At some point Ann and her brother Jeremiah started grappling with each other and she called him names. He may have had a rather distinctive nose because she later admitted shouting:

“Go along, you long-nosed vagabond and look out, he is down the street, and if he hits you he will give you something”.

She was referring to the fact that her spouse, James, was visiting friends just a little way off (‘listening to the newspaper being read’) and she was expecting him home anytime soon. In fact James had heard all the souting and was already on his way. When he saw Coghlan fighting with his wife, James intervened telling his brother-in-law to go home.

When the young man refused, Fadden threatened to punch him on his (quite distinctive) nose.

Ann again tried to stop things escalating, warning her brother off a fight with a stronger man but ‘Jerry’ wasn’t interested in being talked down. According to John Coghlan, brother to both of them, he was in a belligerent mood and growled that ‘I will give him a blow that he won’t be able to hit me’.

With that he shoved his sister out of the way and rushed at Fadden. Coghlan threw a punch and Fadden fell to the ground, where he lay senseless for several minutes. As soon as everyone recovered their wits they released James was bleeding from a cut to his neck and he was taken to Guy’s Hospital.

There the house surgeon, Mr James Wood, treated him but the bleeding couldn’t be stopped and his patient ‘gradually sank’. On the 3 June James Fadden died and now the charge against Jeremiah had become one of murder or manslaughter.

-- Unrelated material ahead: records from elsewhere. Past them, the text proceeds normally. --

(* ===== verification/Wire.v ===== *)
(** * The wire codec (greendot-proto/src/convert.rs)

    Messages of the helper protocol as records of plain strings and integers (the
    schema is proto/helper.proto; an enumeration field is an integer), the enum
    codes, and the conversions of the desired-state documents. A conversion is an
    instance of [Conv]; its law says that the ingress inverts the egress and that
    it accepts exactly the canonical encodings of valid values. *)
From Stdlib Require Import Ascii String.
From stdpp Require Import base option list strings sets gmap pretty.
From S2P Require Import Prelude Ordered Validate IpAddr Types.
#[local] Open Scope string_scope.
#[local] Open Scope list_scope.
#[local] Open Scope N_scope.

Definition ConvertError : Type := string.
Abbreviation conv := (result ConvertError).

(** ** Helpers *)

(** [$name::new(s)?] in a conversion. *)
Definition validate (k : newtype) (s : string) : conv (vstring k) :=
  map_err show_ValidationError (new k s).
Definition to_u16 (v : u32) (what : string) : conv u16 :=
  ok_or (what +:+ " out of u16 range: " +:+ show_uint v) (refine (fits 16) (raw v)).
Definition to_u8 (v : u32) (what : string) : conv u8 :=
  ok_or (what +:+ " out of u8 range: " +:+ show_uint v) (refine (fits 8) (raw v)).
Definition wire_ip (s : string) : conv IpAddr :=
  ok_or ("invalid IP address: " +:+ debug_str s) (parse_ip s).
Definition map_new (k : newtype) (v : list string) : conv (list (vstring k)) := mapM (validate k) v.
Definition strs {k} (v : list (vstring k)) : list string := as_str <$> v.
(** [Option::map(f).transpose()]. *)
Definition transpose {A B} (f : A → conv B) (o : option A) : conv (option B) :=
  match o with Some a => b ← f a; mret (Some b) | None => mret None end.
Definition parse_addrs (v : list string) : list IpAddr := omap parse_ip v.
Definition addr_strs (v : list IpAddr) : list string := show_ip <$> v.
(** [u32::from] of a narrower integer. *)
Lemma widen_ok w (x : uint w) : w <= 32 → fits 32 (raw x).
Proof.
  intros Hw. apply fits_spec. pose proof (uint_lt x). eapply N.lt_le_trans; [done|]. by apply N.pow_le_mono_r.
Qed.
Definition of_u16 (x : u16) : u32 := Refine (raw x) (widen_ok 16 x ltac:(done)).
Definition of_u8 (x : u8) : u32 := Refine (raw x) (widen_ok 8 x ltac:(done)).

Coghlan was arrested the next morning by PC George Vellacott (M224). Coghlan was still in a rage and in no mood to apologies for what he had down. At this stage of course he was being arrested for wounding, not for killing the other man but he hardly helped his own case. As the policeman explained that he must take him to the station the young man declared:

‘If I am given in charge I shall do for the b—; if I get over this I shall do for him’.

A knife was found at his lodgings that seemed likely to have been the murder weapon and the police took it as evidence to be produced later at trial.

Having been remanded several times by the magistrates at Southwark on 11 June 1859 he was fully committed for trial.

Jeremiah appeared at the Old Bailey on 13 June, just days after his committal by Mr Burcham. He was accused of ‘willful murder’ but convicted of manslaughter. Only one person spoke up for him there, William Jennings a leather dresser, who had known him for ten year and lived with him. Jeremiah was only 22 in 1859 but it wasn’t his first brush with the law. He had been imprisoned the year before, although it is not clear why.

From the records of the Digital Panopticon we also learn that Coghlan was Roman Catholic (and so probably of Irish ancestry) and worked as a dyer (and industry closely connected to the Thames by Bermonsdey).

He was transported to Australia for a sentence of 20 years, arriving in Western Australia in 1862 after a spell of imprisonment in England. Both his sister and his brother gave damning evidence against him in court.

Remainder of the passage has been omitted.